Activity
Throughout the listing that follows, find each line with the word "MTranslate" and copy it.

Data provided
--------------------------------------------------
(** [generateMarkingShape] stays inside the chip: for a radius in
    [(0, 23]], a positive height, a non-negative rounding radius, and a
    pattern that the sizing step fits into the square of side
    [2 * radius + 0.1] centred on the origin, every point of the marking
    it returns lies in [roundedDisk(radius, roundingRadius, height)]. *)
Theorem generateMarkingShape_inside_disk (shapeName : string) (r rr h : R) (l l' : Log)
    (marking : Manifold) :
  0 < r -> r <= 23 -> 0 < h -> 0 <= rr ->
  (forall l0 shape l1,
     Utils.parseSvgToCrossSection shapeName Utils.defaultMaxError l0 = (Ok shape, l1) ->
     forall x y,
       denoteCS (scaleToSizeAndCenter shape (r * 2 + 1 / 10) (r * 2 + 1 / 10)) x y ->
       - (r + 1 / 20) <= x <= r + 1 / 20 /\ - (r + 1 / 20) <= y <= r + 1 / 20) ->
  Marking.generateMarkingShape shapeName r rr h l = (Ok marking, l') ->
  forall x y z, denoteM marking x y z -> denoteM (Disk.roundedDisk r rr h) x y z.
Proof.
  intros Hr Hr23 Hh Hrr Hpat Hrun.
  unfold Marking.generateMarkingShape, bind in Hrun.
  destruct (Utils.parseSvgToCrossSection shapeName Utils.defaultMaxError l) as [[shape|e] l0] eqn:Hp;
    [|discriminate Hrun].
  unfold ret in Hrun. injection Hrun as <- _. cbv zeta.
  intros x y z Hd.
  apply (roundDiskEdges_within (scaleToSizeAndCenter shape (r * 2 + 1 / 10) (r * 2 + 1 / 10))
           r rr h (Rlt_le _ _ Hh) x y z); [|exact Hd].
  intros Hs. apply (Hpat _ _ _ Hp) in Hs. destruct Hs as [Hx Hy].
  apply DiskExtent.sqrt_le_of_sq; [lra|].
  assert (x * x <= (r + 1 / 20) * (r + 1 / 20)) by nra.
  assert (y * y <= (r + 1 / 20) * (r + 1 / 20)) by nra.
  nra.
Qed.

End SizedMarking.

(* ------------------------------------------------------------------ *)
(** ** Layout placement, the earlier assembly, [main] and name resolution *)

Section Placement.
Context `{Env}.
Import JS Params Geom Assembly Steps BoxFacts DiskFacts.

Lemma not_meet_sym (b c : Box) : ~ BoxesMeet b c -> ~ BoxesMeet c b.
Proof. intros N (x & y & z & A & B). apply N. exists x, y, z. auto. Qed.

(** Flat layout, QR part: the QR code is the fourth part, moved left by
    [radius + qrSize / 2 + 1] (with [qrSize] read from the QR settings,
    18 when they are missing).  If the QR solid reaches no further right
    than [qrSize / 2], every point of the placed QR part has
    [x <= -(radius + 1)]; if moreover the height is positive and the
    rounding radius non-negative, its bounding box does not meet the
    disk's. *)
Theorem flatLayout_qr_placement (p : MakerChipParams) (marking centerDisk qr : Manifold)
    (imageExtrude : option Manifold) :
  let qrSize := match qrCodeSettings p with
                | Some s => sizeOr18 (qr_size (settings_params s))
                | None => 18
                end in
  let disk := Disk.roundedDisk (radius p) (roundingRadius p) (height p) in
  let part := MTranslate qr (- (radius p + qrSize / 2 + 1), 0, 0) in
  nth_error (flatLayout p disk marking centerDisk (Some qr) imageExtrude) 3 = Some part /\
  ((forall x y z, denoteM qr x y z -> x <= qrSize / 2) ->
   (forall x y z, denoteM part x y z -> x <= - (radius p + 1)) /\
   (0 < height p -> 0 <= roundingRadius p ->
    forall b1 b2, IsBox (denoteM disk) b1 -> IsBox (denoteM part) b2 -> ~ BoxesMeet b1 b2)).
Proof.
  cbv zeta.
  set (qrSize := match qrCodeSettings p with
                 | Some s => sizeOr18 (qr_size (settings_params s))
                 | None => 18
                 end).
  split; [reflexivity|].
  intros Hq.
  assert (Px : forall x y z, denoteM (MTranslate qr (- (radius p + qrSize / 2 + 1), 0, 0)) x y z ->
                             x <= - (radius p + 1)).
  { intros x y z Hd. simpl in Hd. apply Hq in Hd. lra. }
  split; [exact Px|].
  intros Hh Hrr b1 b2 B1 B2. apply not_meet_sym.
  apply (IsBox_separated_x _ _ _ _ (- radius p - 1 / 2) B2 B1).
  - intros x y z Hd. apply Px in Hd. lra.
  - intros x y z Hd. apply (roundedDisk_within _ _ _ Hh Hrr) in Hd. lra.
Qed.

(** Flat layout, image part: the image is the last part, moved by
    [-(radius + h / 2 + 1)] along y, where [h] is the height of the
    image's reported bounding box.  When that box is exact, the placed
    part's box is the image's box shifted along y, with its top face at
    [(ymin + ymax) / 2 - (radius + 1)]; if moreover the height is positive,
    the rounding radius non-negative and the image not above its own x
    axis ([ymin + ymax <= 0]), the placed image's box does not meet the
    disk's. *)
Theorem flatLayout_image_placement (p : MakerChipParams) (marking centerDisk im : Manifold)
    (qrCode : option Manifold) :
  let b := m_boundingBox im in
  let ty := - (radius p + (v3y (bmax b) - v3y (bmin b)) / 2 + 1) in
  let disk := Disk.roundedDisk (radius p) (roundingRadius p) (height p) in
  let part := MTranslate im (0, ty, 0) in
  last (flatLayout p disk marking centerDisk qrCode (Some im)) disk = part /\
  (IsBox (denoteM im) b ->
   IsBox (denoteM part) (shiftBox b 0 ty 0) /\
   v3y (bmax (shiftBox b 0 ty 0)) = (v3y (bmin b) + v3y (bmax b)) / 2 - (radius p + 1) /\
   (0 < height p -> 0 <= roundingRadius p -> v3y (bmin b) + v3y (bmax b) <= 0 ->
    forall b1 b2, IsBox (denoteM disk) b1 -> IsBox (denoteM part) b2 -> ~ BoxesMeet b1 b2)).
Proof.
  cbv zeta.
  set (b := m_boundingBox im).
  set (ty := - (radius p + (v3y (bmax b) - v3y (bmin b)) / 2 + 1)).
  split.
  { unfold flatLayout. cbv zeta. fold b. fold ty.
    destruct qrCode as [qr|]; simpl; [destruct (qrCodeSettings p)|]; reflexivity. }
  intros Hb.
  assert (Bp : IsBox (denoteM (MTranslate im (0, ty, 0))) (shiftBox b 0 ty 0))
    by exact (IsBox_translate _ _ 0 ty 0 Hb).
  assert (Top : v3y (bmax (shiftBox b 0 ty 0)) = (v3y (bmin b) + v3y (bmax b)) / 2 - (radius p + 1)).
  { unfold shiftBox, ty, v3y at 1. simpl. fold (v3y (bmax b)). lra. }
  split; [exact Bp | split; [exact Top|]].
  intros Hh Hrr Hc b1 b2 B1 B2. apply not_meet_sym.
  apply (IsBox_separated_y _ _ _ _ (- radius p - 1 / 2) B2 B1).
  - intros x y z Hd. destruct Bp as [Hin _]. apply Hin in Hd.
    destruct Hd as (_ & [_ Hy] & _). lra.
  - intros x y z Hd. apply (roundedDisk_within _ _ _ Hh Hrr) in Hd. lra.
Qed.

Lemma reflect_x (x y z : R) :
  reflect (1, 0, 0) x y z = (- x, y, z).
Proof.
  unfold reflect.
  assert (D : 1 * 1 + 0 * 0 + 0 * 0 <> 0) by lra.
  f_equal; [f_equal|]; field; exact D.
Qed.

(** Printable layout, image part: the image is the last part, mirrored
    with normal [[1, 0, 0]], which reflects it in the plane [x = 0]
    ([(x, y, z)] is in the part exactly when [(-x, y, z)] is in the
    image).  Its y and z extents are unchanged, so the image is not
    turned upside down: its bounding box [[xmin, xmax] x Y x Z] becomes
    [[-xmax, -xmin] x Y x Z]. *)
Theorem printableLayout_image_mirror (p : MakerChipParams) (disk marking centerDisk im : Manifold)
    (qrCode : option Manifold) (b : Box) :
  IsBox (denoteM im) b ->
  last (printableLayout p disk marking centerDisk qrCode (Some im)) disk = MMirror im (1, 0, 0) /\
  (forall x y z, denoteM (MMirror im (1, 0, 0)) x y z <-> denoteM im (- x) y z) /\
  IsBox (denoteM (MMirror im (1, 0, 0)))
        {| bmin := (- v3x (bmax b), v3y (bmin b), v3z (bmin b));
           bmax := (- v3x (bmin b), v3y (bmax b), v3z (bmax b)) |}.
Proof.
  intros Hb.
  assert (M : forall x y z, denoteM (MMirror im (1, 0, 0)) x y z <-> denoteM im (- x) y z).
  { intros x y z. cbn [denoteM]. rewrite reflect_x. split.
    - intros [_ Hd]. exact Hd.
    - intros Hd. split; [lra | exact Hd]. }
  split; [|split; [exact M|]].
  - unfold printableLayout. destruct qrCode; reflexivity.
  - destruct Hb as (Hin & (y1 & z1 & H1) & (y2 & z2 & H2) & (x3 & z3 & H3) & (x4 & z4 & H4)
                    & (x5 & y5 & H5) & (x6 & y6 & H6)).
    unfold IsBox, InBox, v3x, v3y, v3z in *; cbn [bmin bmax fst snd] in *.
    split; [|split; [|split; [|split; [|split; [|split]]]]].
    + intros x y z Hd. apply M, Hin in Hd. lra.
    + exists y2, z2. apply M. rewrite Ropp_involutive. exact H2.
    + exists y1, z1. apply M. rewrite Ropp_involutive. exact H1.
    + exists (- x3), z3. apply M. rewrite Ropp_involutive. exact H3.
    + exists (- x4), z4. apply M. rewrite Ropp_involutive. exact H4.
    + exists (- x5), y5. apply M. rewrite Ropp_involutive. exact H5.
    + exists (- x6), y6. apply M. rewrite Ropp_involutive. exact H6.
Qed.

(** With the QR code and the image extrusion absent or disabled,
    [assembleMakerchipShapes] behaves exactly as the earlier version of
    part_002 did, for every assembly type: same result or error, and the
    same console log. *)
Theorem assemble_matches_earlier_version (p : MakerChipParams) (t : string) (l : Log) :
  (forall s, qrCodeSettings p = Some s -> enabled s = false) ->
  (forall s, imageExtrudeSettings p = Some s -> enabled s = false) ->
  assembleMakerchipShapes p t l = AssemblyV0.assembleMakerchipShapes p t l.
Proof.
  intros Hq Hi. unfold assembleMakerchipShapes, AssemblyV0.assembleMakerchipShapes.
  unfold bind.
  destruct (Marking.generateMarkingShape _ _ _ _ l) as [[marking|e] l1]; [|reflexivity].
  rewrite (proj2 (generateEmbedded_cases (qrCodeSettings p) qrCodeMaker
                    "Error generating QR code:" l1) Hq).
  rewrite (proj2 (generateEmbedded_cases (imageExtrudeSettings p) imageExtrudeMaker
                    "Error generating image extrude:" l1) Hi).
  reflexivity.
Qed.

(** [main] passes the [assemblyType] parameter through unchecked: for a
    value other than ["flat"] and ["printable"] it composes no shape at
    all, without an error, whenever the marking can be generated; it
    fails only with the marking's error. *)
Theorem main_other_assembly_type_empty (p : MakerChipParams) (l : Log) :
  (assemblyType p <> "flat")%string -> (assemblyType p <> "printable")%string ->
  (forall marking l1, markingOf p l = (Ok marking, l1) ->
     exists l', Main.main p l = (Ok (Main.Compose []), l')) /\
  (forall e l1, markingOf p l = (Throw e, l1) -> Main.main p l = (Throw e, l1)).
Proof.
  intros Hf Hp. unfold Main.main. cbv zeta. split.
  - intros marking l1 Hm.
    destruct (generateEmbedded_never_throws (qrCodeSettings p) qrCodeMaker
                "Error generating QR code:" l1) as (q & l2 & Hq).
    destruct (generateEmbedded_never_throws (imageExtrudeSettings p) imageExtrudeMaker
                "Error generating image extrude:" l2) as (i & l3 & Hi).
    assert (E : assembleMakerchipShapes p (assemblyType p) l = (Ok [], l3)).
    { apply assemble_ok_iff. exists marking, l1, q, l2, i.
      repeat split; auto. unfold layoutFor.
      apply String.eqb_neq in Hf. apply String.eqb_neq in Hp. rewrite Hf, Hp. reflexivity. }
    exists l3. unfold bind. rewrite E. reflexivity.
  - intros e l1 Hm. apply (proj2 (assemble_throws_iff p (assemblyType p) l l1 e)) in Hm.
    unfold bind. rewrite Hm. reflexivity.
Qed.

End Placement.

Section Resolution.
Context `{Env}.
Import JS Utils.

(** [parseSvgToCrossSection] resolves a pattern name in the registry.  A
    name that is not registered (and is no key of [Object.prototype])
    throws ["Unknown shape: <name>. Available shapes: <the 20 names,
    comma-separated>"] without touching the log.  A registered name whose
    SVG text is non-empty is sampled with [maxError], and the result is the
    sampled polygons with every y negated, simplified with [maxError]; an
    error of the sampler propagates unchanged. *)
Theorem parseSvgToCrossSection_resolution (shapeName : string) (maxError : R) (l : Log) :
  (~ In shapeName patternNames -> ~ In shapeName objectPrototypeMethods ->
   shapeName <> "__proto__"%string ->
   parseSvgToCrossSection shapeName maxError l =
     (Throw ("Unknown shape: " ++ shapeName ++ ". Available shapes: "
             ++ String.concat ", " patternNames)%string, l)) /\
  (In shapeName patternNames -> svgSource shapeName <> EmptyString ->
   parseSvgToCrossSection shapeName maxError l =
     match svgToPolygons (JString (svgSource shapeName)) maxError l with
     | (Ok polygons, l1) =>
         (Ok (CSSimplify (CSPolygons (map (fun polygon => map (fun '(x, y) => (x, - y)) polygon)
                                          polygons)) maxError), l1)
     | (Throw e, l1) => (Throw e, l1)
     end).
Proof.
  split.
  - apply parseSvgToCrossSection_unknown.
  - intros Hin Hne.
    destruct (parseSvgToCrossSection_registered shapeName maxError l Hin Hne) as [Hl Ht].
    unfold parseSvgToCrossSection. rewrite Ht. change (negb true) with false. cbv beta iota.
    rewrite Hl.
    unfold bind, ret. destruct (svgToPolygons _ _ l) as [[ps|e] l1]; reflexivity.
Qed.

End Resolution.

Module ExtraChecks.
Import JS Params Geom Assembly Steps Samples BoxFacts DiskFacts CrossSectionUtils ScaleFacts
       ScaleChecks FlatChecks Utils.

Lemma qrPlate_box : IsBox (denoteM qrPlate) plateBox.
Proof.
  unfold IsBox, InBox, plateBox, qrPlate, v3x, v3y, v3z; simpl.
  split; [intros x y z [_ [[Hx Hy] Hz]]; lra|].
  split; [exists 0, 0; lra|]. split; [exists 0, 0; lra|].
  split; [exists 0, 0; lra|]. split; [exists 0, 0; lra|].
  split; [exists 0, 0; lra|]. exists 0, 0; lra.
Qed.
--------------------------------------------------
Solution below
  let part := MTranslate qr (- (radius p + qrSize / 2 + 1), 0, 0) in
  assert (Px : forall x y z, denoteM (MTranslate qr (- (radius p + qrSize / 2 + 1), 0, 0)) x y z ->
  let part := MTranslate im (0, ty, 0) in
  assert (Bp : IsBox (denoteM (MTranslate im (0, ty, 0))) (shiftBox b 0 ty 0))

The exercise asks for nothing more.